PROBLEM STATEMENT >>
Search the material for the string "constructor" and copy each line where it occurs.

(SUPPLIED MATERIAL)

Lemma wp_threads Q X s : os_inv s -> (forall m, mt_inv m -> Q m (with_mt s m)) -> wp (threads junk) Q X s.
Proof. intros Hinv HQ. destruct (threads_run s Hinv) as (m&Hm&Hrun&_). unfold wp. rewrite Hrun. auto. Qed.

Lemma wp_get_thread Q X s : os_inv s ->
  (forall m c th, mt_inv m -> m_current m = Some c -> m_threads m !! c = Some th -> tid th = c ->
     (forall m', m_mt s = Some m' -> m' = m) -> Q th (with_mt s m)) -> wp (get_thread junk) Q X s.
Proof.
  intros Hinv HQ. destruct (get_thread_run s Hinv) as (m&c&th&Hm&Hc&Hth&Ht&Hrun&Hu). unfold wp. rewrite Hrun. eauto.
Qed.

Lemma wp_modify_mt f Q X s m : m_mt s = Some m -> Q tt (with_mt s (f m)) -> wp (modify_mt junk f) Q X s.
Proof. intros Hs HQ. unfold wp. by rewrite (modify_mt_run s m). Qed.
Lemma wp_deref t th Q X s m : m_mt s = Some m -> m_threads m !! t = Some th -> Q th s -> wp (deref junk (Some t)) Q X s.
Proof. intros Hs Ht HQ. unfold wp. by rewrite (deref_run s m t th). Qed.

(** The state with other threads and guest memory. *)
Definition spawned s m g : OS G := mkOS (regs s) (sregs_fs s) (stopped s) (Some m) (m_signals s) g.

Definition new_threads m t th : MultiThreading := mkMT (<[t := th]> (m_threads m)) (m_suspended m) (m_current m) t.

Lemma fresh_tid m : mt_inv m -> m_threads m !! (thread_counter m + 1) = None.
Proof. intros [Hk _]. destruct (m_threads m !! _) eqn:E; [|done]. apply Hk in E. lia. Qed.

Lemma insert_is_Some (mp : gmap Z Thread) k v x : is_Some (<[k := v]> mp !! x) <-> x = k \/ is_Some (mp !! x).
Proof.
  destruct (decide (x = k)) as [->|]; [rewrite lookup_insert_eq; split; [auto|eauto]|].
  rewrite lookup_insert_ne by done. tauto.
Qed.

Lemma new_threads_inv m th : mt_inv m -> tid th = thread_counter m + 1 -> mt_inv (new_threads m (thread_counter m + 1) th).
Proof.
  intros [Hk (c&Hc&Hn&H1&Hq)] Ht. constructor; simpl.
  - intros t x. pose proof (Hq 1 H1) as [x1 Hx1]. pose proof (Hk _ _ Hx1).
    intros [[<- <-]|[_ Hx]]%lookup_insert_Some; [lia|]. pose proof (Hk _ _ Hx). lia.
  - exists c. split_and!; [done|done|done|]. intros t Hin. apply insert_is_Some. right. by apply Hq.
Qed.

(** [create] threw: no thread was switched to. *)
Definition unswitched s m (e : exn) s' : Prop :=
  thrown e s' /\ queue s' = queue s /\ regs s' = regs s /\ (thread_counter m < INT_MAX -> defined e).

(** A new thread gets the next id; the queue is not touched. *)
Lemma create_spec s m flags ctid ptid stack tls Q X : m_mt s = Some m -> mt_inv m ->
  (forall g th, tid th = thread_counter m + 1 -> rsp (stored_regs th) = stack -> fsbase th = tls ->
     clear_tid th = (if has_flag flags CLONE_CHILD_CLEARTID then ctid else junk_clear junk) ->
     Q (thread_counter m + 1) (spawned s (new_threads m (thread_counter m + 1) th) g)) ->
  (forall e s', unswitched s m e s' -> X e s') -> wp (create junk flags ctid ptid stack tls) Q X s.
Proof.
  intros Hs Hm HQ HX. set (t := thread_counter m + 1). unfold create. wp_step. unfold wp at 1, threads, bind at 1, get. rewrite Hs.
  cbn beta iota. unfold ret at 1. wp_step. apply wp_when; intros Hmax.
  { apply Z.leb_le in Hmax. wp_step. apply HX. unfold unswitched, thrown, os_inv, no_more_ids. rewrite Hs. split_and!; [done|by right|done|done|lia]. }
  wp_step. eapply wp_modify_mt; [done|]. wp_step. eapply wp_modify_mt; [done|]. fold t.
  unfold try_emplace. simpl. rewrite (fresh_tid m Hm : m_threads m !! t = None).
  set (th0 := Thread_new junk t tls stack).
  change (with_mt _ _) with (spawned s (new_threads m t th0) (guest s)). generalize (guest s). intros g0.
  assert (forall e g, defined e -> X e (spawned s (new_threads m t th0) g)) as HX'.
  { intros e g He. apply HX. split_and!; [split; [by apply new_threads_inv|by left]| |done|done]. unfold queue. by rewrite Hs. }
  assert (forall g, wp (when (has_flag flags CLONE_CHILD_CLEARTID) (let! th := deref junk (Some t) in
    store_thread junk (mkThread (tid th) (stored_regs th) (fsbase th) ctid)) ;;; ret t) Q X
    (spawned s (new_threads m t th0) g)) as Hlast.
  { intros g. wp_step. wp_step.
    - wp_step. eapply wp_deref; [done|apply lookup_insert_eq|]. eapply wp_modify_mt; [done|]. wp_step.
      match goal with |- Q t ?s' => replace s' with (spawned s (new_threads m t (mkThread t (stored_regs th0) tls ctid)) g) end.
      + apply HQ; try done. simpl. by rewrite H.
      + unfold spawned, with_mt, new_threads, set_threads. simpl. do 3 f_equal. by rewrite insert_insert_eq.
    - wp_step. apply HQ; try done. simpl. by rewrite H. }
  wp_step. wp_step; [apply wp_on_guest; [apply write_defined| |intros e g1 He; by apply (HX' e g1)]; intros _ g1; change (with_guest _ g1) with (spawned s (new_threads m t th0) g1)|];
    (wp_step; wp_step; [apply wp_on_guest; [apply write_defined| |intros e g2 He; by apply (HX' e g2)]; intros _ g2; change (with_guest _ g2) with (spawned s (new_threads m t th0) g2)|]);
    apply Hlast.
Qed.

(** The state when a child runs instead of its parent. *)
Definition child_runs s m parent t th g : OS G :=
  mkOS (set_rax (set_rsp (regs s) (rsp (stored_regs th))) 0) (fsbase th) (stopped s)
    (Some (mkMT (<[tid parent := saved s parent t]> (<[t := th]> (m_threads m))) (m_suspended m ++ [tid parent]) (Some t) t))
    (m_signals s) g.

Lemma switch_run s m parent t th g : tid parent <> t -> tid th = t ->
  switch_to_child junk parent t (spawned s (new_threads m t th) g) = (Ok tt, child_runs s m parent t th g).
Proof.
  intros Hne Ht. unfold switch_to_child, thread_suspend, thread_activate, store_thread, modify_mt, threads, deref, threads, set_mt,
    set_tls_base, set_regs, bind, get, modify, ret. simpl. rewrite lookup_insert_ne, lookup_insert_eq by done. simpl.
  unfold child_runs. by rewrite Ht.
Qed.

Lemma child_runs_inv s m parent th g : mt_inv m -> m_current m = Some (tid parent) ->
  m_threads m !! tid parent = Some parent -> tid th = thread_counter m + 1 ->
  os_inv (child_runs s m parent (thread_counter m + 1) th g).
Proof.
  intros Hm Hc Hp Ht. pose proof (fresh_tid m Hm) as Hf. destruct Hm as [Hk (c&Hc'&Hnd&H1&Hq)].
  assert (c = tid parent) as -> by congruence. set (t := thread_counter m + 1) in *.
  assert (tid parent <> t) as Hne by congruence. constructor; simpl.
  - intros x xth. pose proof (Hk _ _ Hp). intros [[<- <-]|[_ [[<- <-]|[_ Hx]]%lookup_insert_Some]]%lookup_insert_Some; simpl; [unfold t; lia..|].
    pose proof (Hk _ _ Hx). unfold t. lia.
  - exists t. split_and!; [done|..].
    + apply NoDup_cons. split.
      * intros Hin. apply elem_of_app in Hin. rewrite list_elem_of_singleton in Hin.
        assert (is_Some (m_threads m !! t)) as [? ?]; [|congruence]. apply Hq, elem_of_cons. tauto.
      * apply (NoDup_Permutation_proper (tid parent :: m_suspended m)); [|done]. apply (Permutation_app_comm [tid parent]).
    + rewrite elem_of_cons in H1. rewrite elem_of_cons, elem_of_app, list_elem_of_singleton. tauto.
    + intros x. rewrite elem_of_cons, elem_of_app, list_elem_of_singleton, !insert_is_Some. intros [->|[Hin| ->]]; [tauto| |tauto].
      right. right. apply Hq, elem_of_cons. tauto.
Qed.

(** Creating a thread and switching to it. *)
Lemma spawn_spec s m parent flags ctid ptid stack tls (k : Z -> M (OS G) unit) (Q : unit -> OS G -> Prop) X :
  m_mt s = Some m -> mt_inv m -> m_current m = Some (tid parent) -> m_threads m !! tid parent = Some parent ->
  (forall e s', unswitched s m e s' -> X e s') ->
  (forall g th, tid th = thread_counter m + 1 -> rsp (stored_regs th) = stack -> fsbase th = tls ->
     wp (k (thread_counter m + 1)) (fun _ s' => exists g' th', tid th' = thread_counter m + 1 /\ rsp (stored_regs th') = stack /\
        fsbase th' = tls /\ s' = spawned s (new_threads m (thread_counter m + 1) th') g') X
       (spawned s (new_threads m (thread_counter m + 1) th) g)) ->
  (forall g th, tid th = thread_counter m + 1 -> rsp (stored_regs th) = stack -> fsbase th = tls ->
     Q tt (child_runs s m parent (thread_counter m + 1) th g)) ->
  wp (let! child := create junk flags ctid ptid stack tls in k child ;;; switch_to_child junk parent child) Q X s.
Proof.
  intros Hs Hm Hc Hp HX Hk HQ. wp_step. eapply create_spec; [done|done| |done]. intros g th Ht Hr Hf _.
  wp_step. eapply wp_mono; [by apply Hk| |done]. intros _ s' (g'&th'&Ht'&Hr'&Hf'&->).
  unfold wp. rewrite switch_run; [by apply HQ| |done]. intros Heq. pose proof (fresh_tid m Hm). congruence.
Qed.

(** *** Exiting *)

Lemma main_queued m c : mt_inv m -> m_current m = Some c -> c <> 1 -> exists next rest, m_suspended m = next :: rest.
Proof.
  intros [_ (c'&Hc'&_&H1&_)] Hc Hne. assert (c' = c) as -> by congruence. apply elem_of_cons in H1 as [<-|H1]; [done|].
  destruct (m_suspended m) as [|next rest]; [by apply elem_of_nil in H1|eauto].
Qed.

Definition exited s m c nth rest g : OS G :=
  mkOS (stored_regs nth) (fsbase nth) (stopped s)
    (Some (mkMT (base.delete c (m_threads m)) rest (Some (tid nth)) (thread_counter m))) (m_signals s) g.

Lemma exit_run s m th next rest nth : m_mt s = Some m -> mt_inv m -> m_current m = Some (tid th) ->
  m_threads m !! tid th = Some th -> m_suspended m = next :: rest -> m_threads m !! next = Some nth -> tid nth = next ->
  forall Q X, (forall g, Q tt (exited s m (tid th) nth rest g)) -> (forall e s', thrown e s' -> X e s') ->
  wp (thread_exit junk th) Q X s.
Proof.
  intros Hs Hm Hc Hth Hl Hn Ht Q X HQ HX. unfold thread_exit. wp_step. eapply wp_get_thread; [unfold os_inv; by rewrite Hs|].
  intros m' c cth Hm' Hc' Hcth Etid Hu. specialize (Hu m Hs). subst m'. assert (c = tid th) as -> by congruence.
  assert (cth = th) as -> by congruence. assert (with_mt s m = s) as -> by (destruct s; simpl in *; by subst).
  assert (next <> tid th) as Hne.
  { destruct Hm as [_ (c&Hc2&Hnd&_)]. assert (c = tid th) as -> by congruence. rewrite Hl in Hnd. intros ->.
    apply NoDup_cons in Hnd as [Hnd _]. apply Hnd, elem_of_cons. by left. }
  assert (forall s', m_mt s' = Some m -> regs s' = regs s -> sregs_fs s' = sregs_fs s -> stopped s' = stopped s ->
    m_signals s' = m_signals s -> wp (erase_thread junk (tid th) ;;; when (tid th =? tid th) (wakeup_next junk)) Q X s') as Hrest.
  { intros s' Hs' Er Ef Est Esg. wp_step. unfold erase_thread. wp_step. unfold wp at 1, threads, bind at 1, get. rewrite Hs'.
    unfold ret at 1. rewrite Hth. eapply wp_modify_mt; [done|]. rewrite Z.eqb_refl. cbn [when]. unfold wp.
    match goal with |- context [wakeup_next junk ?t] => rewrite (wakeup_next_run t _ next rest nth eq_refl);
      [|done|simpl; by rewrite lookup_delete_ne|done] end.
    specialize (HQ (guest s')). unfold exited in HQ. simpl. by rewrite Est, Esg, <- Ht. }
  wp_step. wp_step; [apply wp_on_guest; [apply write_defined| |]|by apply Hrest].
  - intros _ g. by apply Hrest.
  - intros e g He. apply HX. split; [unfold os_inv; simpl; by rewrite Hs|by left].
Qed.

Lemma exited_inv s m c next rest nth g : mt_inv m -> m_current m = Some c -> c <> 1 -> m_suspended m = next :: rest ->
  tid nth = next -> os_inv (exited s m c nth rest g).
Proof.
  intros [Hk (c'&Hc'&Hnd&H1&Hq)] Hc Hne Hl Ht. assert (c' = c) as -> by congruence. rewrite Hl in *.
  apply NoDup_cons in Hnd as [Hnin Hnd]. constructor; simpl.
  - intros t th Hl'. apply lookup_delete_Some in Hl' as [_ Hl']. by apply Hk.
  - exists next. split_and!; [by rewrite Ht|done|..].
    + apply elem_of_cons in H1 as [<-|H1]; done.
    + intros t Hin. rewrite lookup_delete_ne; [apply Hq, elem_of_cons; by right|]. intros ->. by apply Hnin.
Qed.

(** *** Every handler keeps the invariant *)

Inductive call :=
| Sched_yield | Clone | Clone3 | Exit | Gettid | Futex | Set_tid_address
| Tgkill | Rt_sigaction | Rt_sigprocmask | Sigaltstack.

(End SUPPLIED MATERIAL)

YOUR RESPONSE >>
  intros [Hk (c&Hc&Hn&H1&Hq)] Ht. constructor; simpl.
  assert (tid parent <> t) as Hne by congruence. constructor; simpl.
  apply NoDup_cons in Hnd as [Hnin Hnd]. constructor; simpl.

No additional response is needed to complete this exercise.